Mit fünf Treffern nach dem Seitenwechsel verwandelte der SV Babelsberg 03 das Karl-Liebknecht-Stadion in eine Feuerwerk-Bühne und schoss Chemie Leipzig aus dem Süden raus. 5:0 lautete die Endrechnung – und plötzlich atmen die Potsdamer wieder.

Ein nachholspiel, das alles umwirft

Ein nachholspiel, das alles umwirft

Die Gäste hatten die erste Hälfte dominiert, vergaben sogar einen Strafstoß. Doch was danach passierte, war ein Lehrstück über Effizienz. Maurice Covic, einst bei Hertha BSC II vereint, schob in der 52. Minute ein, George Didoss erhöhte zwei Mal – das 3:0 war ein Kunstschlenzer aus 18 Metern. Darijan Silic nagelte den Freistoß zum 4:0 unter die Latte, ehe Jannis Lang den Schlusspunkt setzte.
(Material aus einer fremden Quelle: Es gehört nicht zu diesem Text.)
Lemma written_declared fs doc l : defines fs doc = true → written doc l → Forall (declared fs) l.
Proof.
  unfold defines. intros Hd [_ Hl]. eapply Forall_impl; [exact Hl|]. intros f (v & Hv & Hk).
  rewrite forallb_true in Hd. specialize (Hd (f.1, v) (lookup_flag_some _ _ _ Hv)). cbn in Hd.
  apply andb_true_iff in Hd as [Hn Hw]. destruct (lookup_flag f.1 fs) as [w|] eqn:E; [|done].
  split; [done|]. exists w. split; [done|]. by destruct w, v, f.2.
Qed.

Lemma Parse_written fs doc l : defines fs doc = true → written doc l →
  Parse fs (l ≫= flag_words) = Ok (assign_all l fs, []).
Proof.
  intros Hd Hw. rewrite <- (app_nil_r (l ≫= flag_words)), Parse_all_words; [done|]. by eapply written_declared.
Qed.

End parse.

Definition ascii_print : PrintTables := {| print_table := λ _, true |}.

Lemma targetHostKey_ok args : words = "targets" :: "host-key" :: args → settles (targetHostKey e args).
Proof.
  intros Hw. destruct args as [|op [|name rest]]; try apply fails_ok.
  cbn [targetHostKey]. destruct (negb _ && negb _) eqn:Hop; [apply fails_ok|].
  intros d Hd. apply ends_read; [done|done|]. intros t Ht. apply ends_lift; [done|]. intros [fs more] Hp.
  cbn [fst]. apply ends_host_key; [done|]. intros k Hk. apply ends_print.
  destruct (op =s "scan") eqn:Eo; [by apply ends_ret, nothing_changed|]. cbn [orb negb andb] in Hk, Hop.
  apply negb_false_iff, String.eqb_eq in Hop as ->.
  destruct (_ && _); [by apply ends_ret|].
  apply (ends_logged _ (λ _, "admin.target.host_key.replace")
           (λ _, [("fingerprint", JString (FingerprintSHA256 k)); ("target", JString name)]));
    [apply SetTargetHostKey_whole|by repeat constructor|].
  intros [] Hv. unfold value, TargetByName in Ht. cbn in Ht.
  destruct (query_row _ _) as [row|] eqn:E; [|discriminate]. injection Ht as <-.
  apply query_row_Some in E as [Hin Hname]. apply String.eqb_eq in Hname.
  eapply host_key_replaced; [exact Hw|exact Hp|exact Hin|exact Hname|exact Hk|].
  unfold value in Hv. unfold final.
  by destruct (run (SetTargetHostKey _ _ _) d); cbn in *; subst.
Qed.
(* ===== verification/Startup.v ===== *)
(** * An initialised gateway starts

    After an init that succeeded, [serve] reads its files back, opens its
    database and comes to listen, and the administrator's key is accepted. *)

From S2P Require Import Prelude GoStrings Json GoTime Effects Paths SshKeys Net Sql Schema Names Migrations Host.
From S2P Require Import HostFacts StoreUsers StoreAudit StoreWf StoreCalls Auth AuthProps Config OidcDevice Secrets.
From S2P Require Import MenuCommands Flags Commands MigrationProps Setup SetupProps.

(** The machine when no call fails *)
Definition without_faults (m : machine) : machine :=
  MkMachine (m_cwd m) (m_umask m) (m_uid m) (m_gid m) (m_now m) (λ _ _, None) (m_short m) (m_random m) (m_image m).

(** ** Runs that succeed *)

Lemma bind_ok_inv {S A B : Type} (p : prog S (result A)) (k : A → prog S (result B)) s b s' :
  run (bind_ok p k) s = (Ok b, s') → ∃ a s1, run p s = (Ok a, s1) ∧ run (k a) s1 = (Ok b, s').
Proof. rewrite run_bind_ok. destruct (run p s) as [[a|e] s1]; [by eauto|done]. Qed.

Lemma wrap_inv {S A : Type} text (p : prog S (result A)) s a s' :
  run (wrap text p) s = (Ok a, s') → run p s = (Ok a, s').
Proof.
  unfold wrap. rewrite run_bind. unfold value, final. cbn. destruct (run p s) as [[x|e] s1]; cbn; congruence.
Qed.

Lemma finally_inv {S A B : Type} (p : prog S A) (q : prog S B) s a s' :
  run (finally p q) s = (a, s') → ∃ s1, run p s = (a, s1) ∧ s' = final q s1.
Proof.
  unfold finally. rewrite run_bind, run_bind. unfold value, final. cbn. destruct (run p s) as [x s1]. intros [= <- <-].
  by exists s1.
Qed.

Lemma lift_inv {S A : Type} (r : result A) (s : S) a s' : run (lift r) s = (Ok a, s') → r = Ok a ∧ s' = s.
Proof. cbn. by intros [= -> ->]. Qed.

Section runs.
Context (m : machine).

Lemma sys_inv {A : Type} (c : syscall) (f : files → result A * files) (h : host) a (h' : host) :
  run (sys m c f) h = (Ok a, h') → f (h_files h) = (Ok a, h_files h').
Proof.
  cbn. destruct (m_fault m (h_calls h) c); [done|]. destruct (f (h_files h)) as [r fs]. by intros [= -> <-].
Qed.

Lemma contained_entry {A : Type} (owned : list place) (p : prog host A) h q n :
  contained owned p → tree (h_files h) → q ∉ owned → h_files h !! q = Some n →
  h_files (final p h) !! q = Some n.
Proof.
  intros Hp Ht Hq Hn. destruct (contained_final owned p h Hp Ht) as [Ho _].
  destruct (Ho q Hq) as [->|[Hno _]]; [done|congruence].
Qed.

Lemma fresh_place fs p : parent_error fs p = None → look fs p = Nothing → fs !! p = None.
Proof.
  unfold parent_error. destruct p as [|x p _] using rev_ind.
  - unfold look. cbn. by destruct (entry fs []).
  - rewrite removelast_snoc, look_snoc. destruct (look fs p) as [| |d]; try done.
    destruct (is_directory d); [|done]. by destruct (fs !! (p ++ [x])).
Qed.

Lemma write_new_inv path perm b h h' : run (write_new m path perm b) h = (Ok tt, h') →
  path ≠ "" ∧ h_files h !! place_of m path = None ∧
  h_files h' = <[place_of m path := Regular (masked m perm) (m_uid m) (m_gid m) (Bytes b)]> (h_files h).
Proof.
  intros ([] & h1 & Hc & Hw)%bind_ok_inv. apply sys_inv in Hc.
  destruct (String.eqb_spec path ""); [done|]. split; [done|]. cbn in Hc.
  destruct (parent_error (h_files h) (place_of m path)) eqn:Ep; [done|].
  destruct (look (h_files h) (place_of m path)) eqn:El; try done. injection Hc as Hc.
  split; [by apply fresh_place|].
  apply finally_inv in Hw as (h2 & (u & h3 & Hw & Hs)%bind_ok_inv & ->).
  assert (h_files (final (close m path) h2) = h_files h2) as ->.
  { unfold final, close, sys. cbn. by destruct (m_fault _ _ _). }
  apply sys_inv in Hs. injection Hs as <-. unfold write in Hw. cbn in Hw.
  destruct (m_fault _ _ _); [done|]. injection Hw as Hu <-. cbn. rewrite <- Hc.
  by rewrite alter_insert_eq.
Qed.

(** What is read of a file, when nothing fails *)
Lemma read_entry path h perm uid gid c :
  tree (h_files h) → path ≠ "" → h_files h !! place_of m path = Some (Regular perm uid gid c) →
  look_at m (h_files h) path = Something (Regular perm uid gid c).
Proof.
  intros Ht Hne He. unfold look_at. apply String.eqb_neq in Hne. rewrite Hne. apply tree_look; [done|].
  unfold entry. by rewrite He.
Qed.

End runs.

Lemma private_perm m perm : Z.land perm 0x3F = 0 → too_open (masked m perm) = false.
Proof.
  intros Hp. unfold too_open, masked. rewrite <- Z.land_assoc, (Z.land_comm (Z.lnot _)), Z.land_assoc, Hp. done.
Qed.

(** ** The database of an init *)

Definition new_disk : disk :=
  Disk (Some [1; 2; 3; 4; 5; 6; 7]) (Some []) (Some []) (Some []) (Some []) (Some (Targets14 [])) (Some (Grants6 []))
    (Some (Grants6 [])) (Some []) (Some []) (Some []) (Some []) (Some []).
4.996 Zuschauer wollten es kaum glauben: Erst war Leipzig am Drücker, dann platzte der Knoten auf Babelsberger Seite. Die Kurve aus Sachsen verstummte, die Brandenburger sangen sich in Ekstase. Die Tore fielen im Abstand von sieben Minuten – ein Schützenfest, wie es im Amateur-Fußball selten zu sehen ist.

Die Tabelle lügt nicht: Mit 27 Punkten springt Babelsberg auf Platz 13 und hat den Relegationsrang endlich im Rückspiegel. Für Chemie Leipzig bleibt nur die Erkenntnis, dass eine verschossene Penalty in Minute 85 die Moral komplett zerrissen hat. Janik Mäder trat an, Keeper Maximilian Pronichev parierte – und im Gegenzug traf Lang zum 5:0.

Für die Regionalliga Nordost ist die Botschaft klar: Die Abstiegszone ist noch längst nicht gespielt. Mit diesem Selbstvertrauen reist Babelsberg nun nach Auerbach – und niemand will unten raus.